1. First, the MG workflow tries to find out if and where the pathogen exists among the 94 plates of input samples. To do so, it needs only 94 sets of reagents and reactions and equipment time. It will collect a fraction of the sample fluid in each well—called aliquot—from plate a3—the first plate—, add up aliquots from all 94 wells in the same input sample plate to form a pooled sample, concentrate it, purify it, and send for reaction (Fig. 1). Likewise for plate a4. Next, plate a5. And so on, until plate h12.
2. In practice, high throughput (HT) machines will run reactions on all 94 pools of samples concurrently in a plate of 96 wells (“Set 1 pooled sample plate”), with wells A3 through H12 holding the pooled samples from input sampling plates a3 through h12, respectively, while wells A1 and A2 holding positive/negative controls (Fig. 2, left half).
3. If all come up empty (aka negative), then that’s it—there’s no pathogen, all input samples are in the clear, and we move on.
4. But if there is one (or more) input sample that has the pathogen, one (or more) of the plates will turn up positive from the reactions. Then the method continues as follows.
5. Get a new 96-well plate. Leave the first two wells empty for positive/negative controls. Transfer aliquots from only the tested-positive input sample plate(s), with wells A3 to H12 receiving aliquots from the respective same-label wells of those plates.

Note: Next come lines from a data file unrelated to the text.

Record review_ok (t : MatchTables) : Prop := {
  rv_items : forall i j s r, mt_items t !! i = Some s -> mt_items t !! j = Some r -> item_key s = item_key r -> i = j;
  rv_matches : forall i m, mt_matches t !! i = Some m ->
    is_Some (mt_items t !! i) /\ is_active t (ma_product m) = true /\
    (ma_method m = ISOLATED_METHOD -> ma_confirmed_by m = ISOLATED_ACTOR);
  rv_groups : forall g p, mt_groups t !! g = Some p -> is_active t p = true /\
    forall i m, mt_matches t !! i = Some m -> ma_method m = ISOLATED_METHOD -> ma_product m <> p;
  rv_pending : forall j c, mt_candidates t !! j = Some c -> ca_status c = PENDING ->
    is_active t (ca_product c) = true /\ forall r, ca_method c = ByRule r -> comparable t (ca_item c) (ca_product c);
  rv_accepted : forall j c, mt_candidates t !! j = Some c -> ca_status c = ACCEPTED ->
    exists m, mt_matches t !! ca_item c = Some m /\ accepted_match j c m;
  rv_scores : forall j c, mt_candidates t !! j = Some c -> review_only c;
  rv_keys : forall j k c d, mt_candidates t !! j = Some c -> mt_candidates t !! k = Some d -> candidate_key c = candidate_key d -> j = k;
  rv_identifiers : forall j k r q, mt_identifiers t !! j = Some r -> mt_identifiers t !! k = Some q -> identifier_key r = identifier_key q -> j = k;
  rv_identified : forall j r, mt_identifiers t !! j = Some r -> ir_kind r = RETAILER_ITEM -> identifies_item t r;
  rv_ids : (forall p, is_Some (mt_products t !! p) -> p < mt_next_id t) /\
    (forall j, is_Some (mt_candidates t !! j) -> j < mt_next_id t) /\
    (forall j, is_Some (mt_identifiers t !! j) -> j < mt_next_id t) /\
    (forall j, is_Some (mt_assertions t !! j) -> j < mt_next_id t)
}.

(** What no operation undoes: a decision, a reviewed match, and the candidates there are. *)
Record lasting (t t' : MatchTables) : Prop := {
  ls_decided : forall j c, mt_candidates t !! j = Some c -> ca_status c <> PENDING -> mt_candidates t' !! j = Some c;
  ls_candidates : forall j c, mt_candidates t !! j = Some c ->
    exists c', mt_candidates t' !! j = Some c' /\ candidate_key c' = candidate_key c;
  ls_reviewed : forall i m, mt_matches t !! i = Some m -> ma_method m = "manual_review"%string -> mt_matches t' !! i = Some m;
  ls_settled : forall i m, mt_matches t !! i = Some m -> settled_match m -> exists m', mt_matches t' !! i = Some m' /\ settled_match m'
}.
#[export] Instance lasting_refl : Reflexive lasting.
Proof. intros t. split; eauto. Qed.
#[export] Instance lasting_trans : Transitive lasting.
Proof.
  intros t u v [A1 A2 A3 A4] [B1 B2 B3 B4]. split; eauto.
  - intros j c Hc. destruct (A2 j c Hc) as (c' & Hc' & E). destruct (B2 j c' Hc') as (c'' & ? & ?). exists c''. split; [done|congruence].
  - intros i m Hm Hs. destruct (A4 i m Hm Hs) as (m' & ? & ?). eauto.
Qed.
(** What the operations of a review leave alone. *)
Record apart (t t' : MatchTables) : Prop := {
  ap_items : mt_items t' = mt_items t;
  ap_assertions : mt_assertions t' = mt_assertions t;
  ap_groups : mt_groups t' = mt_groups t;
  ap_matches : forall i, is_Some (mt_matches t !! i) -> is_Some (mt_matches t' !! i);
  ap_exact : forall i m, ~ settled_match m -> mt_matches t' !! i = Some m <-> mt_matches t !! i = Some m;
  ap_identifiers : forall j r, ir_kind r = GTIN -> mt_identifiers t' !! j = Some r <-> mt_identifiers t !! j = Some r
}.
#[export] Instance apart_refl : Reflexive apart.
Proof. intros t. by split. Qed.
#[export] Instance apart_trans : Transitive apart.
Proof.
  intros t u v [A1 A2 A3 A4 A5 A6] [B1 B2 B3 B4 B5 B6]. split; [congruence..| | |].
  - eauto.
  - intros i m Hm. by rewrite B5, A5.
  - intros j r Hr. by rewrite B6, A6.
Qed.
Definition evolves (t t' : MatchTables) : Prop := review_ok t' /\ lasting t t' /\ apart t t'.
Lemma evolves_refl t : review_ok t -> evolves t t.
Proof. by split. Qed.
Lemma evolves_trans t u v : evolves t u -> evolves u v -> evolves t v.
Proof. intros (_ & H1 & H2) (Hv & H3 & H4). split; [done|]. split; by etrans. Qed.

(** The identifier of an item is of the product it is matched with. *)
Lemma identified t j r i s m : review_ok t -> mt_identifiers t !! j = Some r -> mt_items t !! i = Some s ->
  identifier_key r = item_key s -> mt_matches t !! i = Some m -> ir_product r = ma_product m.
Proof.
  intros Ht Hr Hs Hk Hm. destruct (rv_identified t Ht j r Hr) as (i' & s' & m' & Hs' & Hk' & Hm' & _ & Hp); [by injection Hk|].
  assert (i' = i) as -> by (eapply (rv_items t Ht); [done..|congruence]). congruence.
Qed.

(** ** Finding a row *)

Lemma find_row {A} (f : A -> bool) (m : gmap uuid A) :
  match find (fun p => f p.2) (map_to_list m) with
  | Some (i, x) => m !! i = Some x /\ f x = true
  | None => forall i x, m !! i = Some x -> f x = false
  end.
Proof.
  destruct (find _ _) as [[i x]|] eqn:E.
  - apply List.find_some in E as [Hi Hf]. apply list_elem_of_In, elem_of_map_to_list in Hi. done.
  - intros i x Hx. apply (List.find_none _ _ E (i, x)). by apply list_elem_of_In, elem_of_map_to_list.
Qed.
Lemma exists_row {A} (f : A -> bool) (m : gmap uuid A) :
  existsb (fun p => f p.2) (map_to_list m) = true <-> exists i x, m !! i = Some x /\ f x = true.
Proof.
  rewrite List.existsb_exists. setoid_rewrite <- list_elem_of_In. split.
  - intros ([i x] & Hi%elem_of_map_to_list & Hf). eauto.
  - intros (i & x & Hx & Hf). exists (i, x). by rewrite elem_of_map_to_list.
Qed.
Lemma is_matched_spec p matches : is_matched p matches = true <-> exists i m, matches !! i = Some m /\ ma_product m = p.
Proof.
  pose proof (exists_row (fun m => bool_decide (ma_product m = p)) matches) as E. etrans; [exact E|]. by setoid_rewrite bool_decide_eq_true.
Qed.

6. In fast turnaround practice, setting up this new plate only after results from reactions on the Set 1 pooled sample plate are known adds unacceptable delay. In this situation, this new plate is set up and sent for reactions concurrently with the Set 1 pooled sample plate. In order to do so, instead of selecting only tested-positive input sample plates to pool aliquots from their wells, add up aliquots from all (94) same wells across all (94) input sample plates to place into each well of the new plate (“Set 2 pooled sample plate”) (Fig. 2, right half).
7. Take this Set 2 pooled sample plate through concentration, purification and reactions (Fig. 1). If none turns out positive, something is wrong with either this set of reactions or the previous one. Otherwise, at least one out of 94 will turn out positive.
8. Say exactly one plate turns positive, say plate e7, and exactly one reaction in the second set of reactions turns positive, say well D11. Then the pathogen has been found in input sample plate e7, its well D11. In this scenario, we have located the pathogen using 96*2 = 192 sets of reagents and reactions.
9. Alternatively, say two input sample plates turn positive, say plate e7 and h2, and two reactions in the second set of reactions turn positive, say well D11 and G8. Then the pathogen has been found those wells in those input sample plates, in total 4 wells: (1) input sample plate e7 in its wells D11 and G8, and (2) input sample plate h2 in its wells D11 and G8. Now take four aliquots from those wells from those two input sample plates and send for reactions, the third time now. It may turn out that all four test positive, or three of them, or two of them, but not just one. In this scenario, we have located the pathogen using 96*2 + 4 = 196 sets of reagents and reactions.
Concentrating and Purifying Pooled Samples: See protocols in uploaded pdf.
We are given the following:
At the above Steps 1 to 2 and 6, two pooled sample plates are produced—Set 1 and Set 2 pooled sample plates. Pooling 94 aliquots—250uL each—results in fairly large volume, almost 25mL—far more than can be held in a well—, and 94 of them.
Sample purification, here nucleic acid (RNA/DNA) extraction, using commercial kit, can only take in a small volume, 400uL for one commercial extraction kit (“sample volume”). At the end of extraction, 20uL is the smallest volume (“elution volume”) that is produced.
And finally, out of the elution volume, only 5uL will go into each reaction.
Two reactions will be performed per pooled sample. Test is positive if either turns positive.
How to concentrate 2 times 94 pools of nearly 25mL/pool down to 400uL/pool (about 60X) in a high throughput manner is the problem being addressed in this paper in order to make many-to-1 test methodology practical. The workflow must avoid human errors or cross contamination between samples or sample pools. This is the subject matter of the next section.
After concentrating the Set 1 and Set 2 sample pools, each set is laid out in 94 portions of 400uL/portion across 94 wells in a final pooled sample plate of 96 wells (wells A1 and A2 to be taken up by positive and negative controls). The plates are now ready to go for purification.
In sample purification, the two sets of 94 concentrates each go through conventional nucleic acid extraction to purify the pooled samples, using commercial high-throughput extractor machines and commercial high-throughput virus nucleic acid isolation kits.
Now, eluates (20uL each) from the purication step in two plates of 96 wells are ready for reactions. From each well, 5uL will be added to reagents for one reaction and another 5uL for a second reaction.